Follow this road under the arch; immediately on the right is a tall portion of the aqueduct.  The wall on the right conceals the Passionist Congregation of St Paul, whose orto is on the site of one of Nero's nymphaeums in the extensive gardens of the Domus Aurea.  Emerging into a small square, we are faced by the Church of Ss.
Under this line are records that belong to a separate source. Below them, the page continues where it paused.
Lemma scheduled_interleaves {A} schedule n w (ts : tasks A) :
  interleaves w ts (scheduled schedule n w ts).1 (scheduled schedule n w ts).2.
Proof.
  revert n w ts. induction schedule as [|i schedule IH]; intros n w ts; [constructor|]. cbn [scheduled].
  destruct (ts !! i) as [[s [r|op k]]|] eqn:E; [apply IH| |apply IH]. rewrite <- (take_drop_middle _ _ _ E) at 1.
  pose proof (act_uses op n w) as Hu. destruct (act op n w) as [r w']. by apply (interleaves_step _ _ _ _ _ _ _ _ _ _ Hu).
Qed.
End Together.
Giovanni e Paolo.  Practically nothing here is later than the Middle Ages; even the road name, the Clivo di Scauro, survives from Antiquity.  Beneath the campanile is a section of the Temple of Claudius, built by his fourth wife, Agrippina, shortly after his death and deification - she allegedly had a hand in the former.  Go through the gate below to see some more of these colossal foundations.  On the other side of the square is a series of 3rd Century tabernae and the entrance to the public park of the Villa Celimontana.
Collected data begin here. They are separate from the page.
(* ===== verification/FactExample.v ===== *)
(** * Stores of documents on concrete vaults

    A vault whose sealed values show what they hold: two stores that convert it at once ([convert_race]), and runs the
    theorems on stores apply to. *)

From S2P Require Import Prelude JsMap JsText Json HistoryIndex FactStore FactStoreSafety FactConvert.
Open Scope Z_scope.

(** A sealed value: the name it was sealed under, what it holds, and the random vector. *)
Definition Sealed : Type := string * json * Z.
Definition shown (name : string) (b : Sealed) : option json := if String.eqb b.1.1 name then Some b.1.2 else None.
Definition sealing (n : Z) (name : string) (j : json) : Sealed := (name, j, n).
#[local] Instance plain : UriEncoding := fun s => s.

Definition demo_manifest (layout : option Z) : json :=
  JObj ([("schema", jint 1); ("generation", JStr "g"); ("head", jint 4); ("revision", JStr "r1"); ("complete", JBool true);
         ("profileTopology", JBool true)] ++ jmember "layout" jint layout).
Definition demo_record (seq : Z) (value : string) : json := JObj [("schema", jint 1); ("seq", jint seq); ("value", JStr value)].

Definition demo_at (name : string) (j : json) (n : Z) : string * Sealed := (stored_key "lib" name, sealing n name j).

(** What an earlier build left: two documents, one record each. *)
Definition demo_records : Vault (B:=Sealed) :=
  [demo_at manifestName (demo_manifest None) 0; demo_at (recordPrefix "g" +:+ "a") (demo_record 3 "A") 1;
   demo_at (recordPrefix "g" +:+ "b") (demo_record 4 "B") 2].
Definition demo_documents : jsmap string StoredLibraryDocument := [("a", mkDocument 3 "A" None); ("b", mkDocument 4 "B" None)].
Definition demo_world (v : Vault (B:=Sealed)) : World (B:=Sealed) := mkWorld v (v.*2) [].

Definition reading : Memory * prog (B:=Sealed) (jsmap string StoredLibraryDocument) := heldDocuments shown "lib" true 2 "g" None.

(** The first store finds the records and makes them a snapshot; the second had read the manifest before. *)
Definition race : list nat := [1%nat] ++ replicate 9 0%nat ++ replicate 8 1%nat.

(** One store alone converts the vault: the manifest names the snapshot, the records are gone and what is read is the same. *)
Example convert_done :
  let w := (scheduled shown sealing (replicate 9 0%nat) 10 (demo_world demo_records) [reading]).1 in
  contents shown "lib" "g" (w_vault w) = Ok demo_documents /\ vault_entries (stored_key "lib" (recordPrefix "g")) (w_vault w) = [] /\
  option_map in_layout (map_get (stored_key "lib" manifestName) (w_vault w) ≫= openManifest shown) = Some true.
Proof. vm_compute. done. Qed.

(** C16: two stores that read a library an earlier build wrote can lose all of it. The second reads the manifest before
    the first names its snapshot, and the records after the first removed them; it then puts an empty snapshot over the
    full one, which nothing compares, reads it back as the nothing it was made from, and finds the revision unchanged. *)
Theorem convert_race :
  exists w ts, interleaves shown (demo_world demo_records) [reading; reading] w ts /\
    contents shown "lib" "g" (w_vault (demo_world demo_records)) = Ok demo_documents /\
    ts.*2 = [Ret (Ok demo_documents); Ret (Ok [])] /\ contents shown "lib" "g" (w_vault w) = Ok [].
Proof.
  exists (scheduled shown sealing race 10 (demo_world demo_records) [reading; reading]).1,
    (scheduled shown sealing race 10 (demo_world demo_records) [reading; reading]).2.
  split; [apply scheduled_interleaves|]. vm_compute. done.
Qed.

Lemma demo_earlier : earlier shown "lib" "g" demo_records (demo_manifest None) demo_documents.
Proof.
  split; try (vm_compute; reflexivity).
  - apply (bool_decide_unpack (NoDup _)). vm_compute. exact I.
  - intros key Hin Hk. repeat (apply elem_of_cons in Hin as [->|Hin]; [vm_compute in Hk; done|]). by apply not_elem_of_nil in Hin.
Defined.

Lemma convert_safe_witness :
  earlier shown "lib" "g" demo_records (demo_manifest None) demo_documents /\
  alone shown (fun w => exists d, contents shown "lib" "g" (w_vault w) = Ok d /\ same_documents demo_documents d)
    (fun _ r => forall d, r = Ok d -> same_documents demo_documents d) (demo_world demo_records)
    (convert shown "lib" true 1 (demo_manifest None) None).2.
Proof.
  split; [exact demo_earlier|]. apply (convert_safe shown "lib" "g" (demo_world demo_records) (demo_manifest None) demo_documents 1 None demo_earlier).
  apply Nat.ltb_lt. vm_compute. reflexivity.
Defined.

(** A run of one task to its end, with the memory its store has at each step. *)
Fixpoint run_task (fuel : nat) (n : Z) (w : World (B:=Sealed)) (s : Memory) (t : Task (B:=Sealed)) : World (B:=Sealed) * Task (B:=Sealed) :=
  match fuel with
  | O => (w, t)
  | S fuel =>
      match tk_prog t with
      | Call op k => let '(r, w) := act shown sealing op n w in run_task fuel (n + 1) w (k r s).1 (mkTask (k r s).2 (tk_since t) (tk_memories t ++ [s]))
      | Ret _ => (w, t)
      end
  end.

Lemma run_reach fuel n w0 w s before t :
  reach shown "lib" "g" w0 w (before ++ [t]) -> reach shown "lib" "g" w0 (run_task fuel n w s t).1 (before ++ [(run_task fuel n w s t).2]).
Proof.
  revert n w s t. induction fuel as [|fuel IH]; intros n w s [p since ms] Hr; [done|]. cbn [run_task tk_prog tk_since tk_memories] in *.
  destruct p as [r|op k]; [done|]. pose proof (act_uses shown sealing op n w) as Hu. destruct (act shown sealing op n w) as [r w']. apply IH.
  apply (reach_step shown "lib" "g" w0 w before op k since ms [] r w' s Hr Hu).
Defined.

Definition demo_empty : World (B:=Sealed) := demo_world [demo_at manifestName (demo_manifest (Some 2)) 0].
Definition demo_batch : list HeldDocument := [mkHeld "a" 3 None (Some "A"); mkHeld "b" 4 None (Some "B")].
Definition demo_later : list HeldDocument := [mkHeld "a" 5 None (Some "newer")].

(** A batch committed, with the manifest moved to a revision where one is given. *)
Definition demo_revised (revision : string) : json :=
  JObj [("schema", jint 1); ("generation", JStr "g"); ("head", jint 4); ("revision", JStr revision); ("complete", JBool true);
        ("profileTopology", JBool true); ("layout", jint 2)].
Definition demo_others (n : Z) (revision : option string) : list (VaultChange (B:=Sealed)) :=
  match revision with Some r => [CPut (stored_key "lib" manifestName) (sealing (n + 100) manifestName (demo_revised r))] | None => [] end.
Definition demo_sealed (suffix : string) (n : Z) (docs : list HeldDocument) : Sealed := sealing n (journalPrefix "g" +:+ suffix) (encodeBatch docs).
Definition demo_kept (w : World (B:=Sealed)) (suffix : string) (n : Z) (docs : list HeldDocument) (revision : option string) : World (B:=Sealed) :=
  kept_world "lib" "g" w suffix (demo_sealed suffix n docs) docs (demo_others n revision).

Lemma demo_sound : sound shown "lib" "g" demo_empty.
Proof.
  split.
  - apply (bool_decide_unpack (NoDup _)). vm_compute. exact I.
  - intros key b Hg Hk. cbn in Hg. case_decide; [subst; vm_compute in Hk; done|done].
  - intros b docs (Hg & _ & _). vm_compute in Hg. done.
  - intros h Hin. by apply not_elem_of_nil in Hin.
  - intros b m Hg. vm_compute in Hg. injection Hg as <-. vm_compute. by intros [= <-].
Defined.

Lemma demo_keep w tasks suffix n docs revision :
  reach shown "lib" "g" demo_empty w tasks -> map_get (journalKey "lib" "g" suffix) (w_vault w) = None ->
  existsb (fun b => bool_decide (b ∈ w_placed w)) (puts (keep_changes "lib" "g" suffix (demo_sealed suffix n docs) (demo_others n revision))) = false ->
  validBatch (encodeBatch docs) = Some docs ->
  (in_layout <$> (map_get (stored_key "lib" manifestName) (w_vault (demo_kept w suffix n docs revision)) ≫= openManifest shown)) = Some true ->
  reach shown "lib" "g" demo_empty (demo_kept w suffix n docs revision) tasks.
Proof.
  intros Hr Hnew Hf Hv Hm. apply reach_keep; try done.
  - intros b Hin Hp. assert (Hex : existsb (fun b => bool_decide (b ∈ w_placed w)) (puts (keep_changes "lib" "g" suffix (demo_sealed suffix n docs) (demo_others n revision))) = true).
    { apply existsb_exists. exists b. split; [by apply list_elem_of_In|by apply bool_decide_eq_true]. }
    rewrite Hex in Hf. done.
  - destruct revision; [|constructor]. apply Forall_singleton. vm_compute. reflexivity.
  - unfold journalKey. rewrite name_of_stored. unfold openBatch, shown, demo_sealed, sealing. cbn [fst snd]. rewrite String.eqb_refl. exact Hv.
  - intros b m Hb Ho _. change (map_get (stored_key "lib" manifestName) (w_vault (demo_kept w suffix n docs revision)) = Some b) in Hb.
    rewrite Hb in Hm. cbn in Hm. rewrite Ho in Hm. by injection Hm as ->.
Defined.

(** Two batches, a fold of the first while the second is committed, the fold's end, and a reader of what is kept then. *)
Definition demo_first : World (B:=Sealed) := demo_kept demo_empty "1" 1 demo_batch None.
Definition folding : Task (B:=Sealed) := mkTask (fold_task shown "lib" "g" None) (w_kept demo_first) [None].
Definition demo_half : World (B:=Sealed) * Task (B:=Sealed) := run_task 2 10 demo_first None folding.
Definition demo_second : World (B:=Sealed) := demo_kept demo_half.1 "2" 2 demo_later None.
Definition demo_folded : World (B:=Sealed) * Task (B:=Sealed) := run_task 1 20 demo_second None demo_half.2.
Definition demo_reader : Task (B:=Sealed) := mkTask (read_task shown "lib" "g" 1 None) (w_kept demo_folded.1) [None].
Definition demo_answered : World (B:=Sealed) * Task (B:=Sealed) := run_task 2 30 demo_folded.1 None demo_reader.

Lemma demo_reach : reach shown "lib" "g" demo_empty demo_answered.1 [demo_folded.2; demo_answered.2].
Proof.
  apply (run_reach 2 30 demo_empty demo_folded.1 None [demo_folded.2] demo_reader), (reach_read shown "lib" "g" demo_empty demo_folded.1 [demo_folded.2] 1 None).
  apply (run_reach 1 20 demo_empty demo_second None []), demo_keep; try (vm_compute; reflexivity). apply (run_reach 2 10 demo_empty demo_first None []).
  apply (reach_fold shown "lib" "g" demo_empty demo_first [] None), demo_keep; try (vm_compute; reflexivity). constructor.
Defined.

Definition demo_read : jsmap string StoredLibraryDocument := [("a", mkDocument 5 "newer" None); ("b", mkDocument 4 "B" None)].

Lemma kept_newest_witness :
  tk_prog demo_answered.2 = Ret (Ok (Some demo_read)) /\ tk_since demo_answered.2 = demo_batch ++ demo_later /\
  up_to_date (tk_since demo_answered.2) demo_answered.1 demo_read.
Proof.
  split; [vm_compute; reflexivity|]. split; [vm_compute; reflexivity|].
  destruct (kept_newest shown "lib" "g" demo_empty demo_answered.1 _ demo_sound demo_reach) as [_ Hread].
  destruct (Hread demo_answered.2 demo_read) as [(c & Hin & _)|Hup]; [by right; left|vm_compute; reflexivity| |exact Hup].
  exfalso. change (tk_memories demo_answered.2) with [None; None; None : Memory] in Hin.
  repeat (apply elem_of_cons in Hin as [Hin|Hin]; [discriminate Hin|]). by apply not_elem_of_nil in Hin.
Defined.

(** A store's memory can be behind what is kept, under the manifest's own revision. Two stores commit from one manifest:
    the second had read it before the first's commit, which nothing compares. The second then adds its own rows to the
    documents it remembers, under the revision it made the manifest's, and its readers never see the first's. *)
Definition behind_first : World (B:=Sealed) := demo_kept demo_empty "1" 1 [mkHeld "a" 3 None (Some "A")] (Some "r2").
Definition behind_second : World (B:=Sealed) := demo_kept behind_first "2" 2 [mkHeld "b" 4 None (Some "B")] (Some "r3").
Definition behind_memory : Memory :=
  kept "g" (Some (demo_manifest (Some 2))) (Some "r3") [("b", mkDocument 4 "B" None)] (Some (mkCache "g" (Some "r1") [] 0)).
Definition behind_reader : Task (B:=Sealed) := mkTask (read_task shown "lib" "g" 1 behind_memory) (w_kept behind_second) [behind_memory].
Definition behind_answered : World (B:=Sealed) * Task (B:=Sealed) := run_task 1 30 behind_second behind_memory behind_reader.

Example cached_behind :
  reach shown "lib" "g" demo_empty behind_answered.1 [behind_answered.2] /\
  tk_since behind_answered.2 = [mkHeld "a" 3 None (Some "A"); mkHeld "b" 4 None (Some "B")] /\
  tk_prog behind_answered.2 = Ret (Ok (Some [("b", mkDocument 4 "B" None)])).
Proof.
  split; [|vm_compute; done]. apply (run_reach 1 30 demo_empty behind_second behind_memory []).
  apply (reach_read shown "lib" "g" demo_empty behind_second [] 1 behind_memory).
  apply demo_keep; try (vm_compute; reflexivity). apply demo_keep; try (vm_compute; reflexivity). constructor.
Qed.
Piazza Ss Giovanni e Paolo, Campanile with Roman Foundations

The church's exterior is promising, the columns either side of the doorway belonging to the original 4th Century structure built by Pammachius, a senator and friend of St Jerome who died in monastic seclusion in 410, the year of Rome's sacking by Alaric.  Inside, however, there are no signs of even the medieval stage of the building under its 18th Century accretions, beyond its Cosmatesque floor.  The gaudy chandeliers are a surprising inclusion - they come from the Waldorf Astoria in New York, whose Archbishop, Cardinal Spellman sponsored the restoration of 1951.  The robed flower pots along the nave are a clue that the church is popular for weddings.  To get a sense of its ancient origins, one must exit, turn right, and head under the arches of the Clivus Scauri where there is a doorway into the Roman houses under the church, 
undoubtedly one of the city's hidden treasures.

We enter a row of rooms containing frescoes from the 9th Century, when these were used as chapels after the church was built.  The next series of rooms contain the oldest paintings - pagan images of naked youths, festoons and a cheerful array of birds and putti.  Behind is a nymphaeum, part of the same house with a beautiful mythological fresco depicting gods (possibly Venus Marina, or Proserpina returning to Hades) and jolly boating cherubs.  It was found in 1909, covered by a plaster layer that was probably added in the Third Century when the houses became Christian property.  

It was at this time that frescoes of a clearly Christian nature were added, above a pair of graves that are still visible.  The tradition, dating to the Sixth Century, is that John and Paul were officials of Constantine who retired to the Coelian.  On the accession of Julian the Apostate in 360, they were recalled to military service, refused, and awaited sentence in their home where they were discovered and executed and later buried, in contravention of the strict laws forbidding any burials within the city walls.  Controversial though this story is, the frescoes in a small confessio above the graves themselves show a scene of martyrdom - whoever was buried here was the object of veneration from a very early stage.  

 Under Ss Giovanni e Paolo, view of the saints' graves and the fenestrella confessionis beyond


The Antiquarium contains an interesting series of finds, including the beautiful 12th Century fresco of Christ with the archangels that was originally over the entrance, and the original 12th Century Islamic pottery that once decorated the Campanile.

Continuing down the Clivo di Scauro, we pass the compound of S. Gregorio Magno, and the ruins of its 6th Century library, probably built by Gregory's immediate predecessor Agapitus to combat Rome's illiteracy.  We drop down to the Via di San Gregorio, with the final section of aqueduct and the Palatine in front - on the right is the facade of Gregory's church, with the eagles and dragon of the Borghese pope Paul V conversing above its doorways.  If, unlike me, you arrive before lunchtime, head into the little gate on the right of the facade to see the chapels of S. Barbara, S. Andrea and S. Silvia, with delightful frescoes by Domenichino, Lanfranco and Reni.  Or leave it for another day - after wandering on the Coelian Hill, the 16th Century can seem like an all-too-modern shock to the system.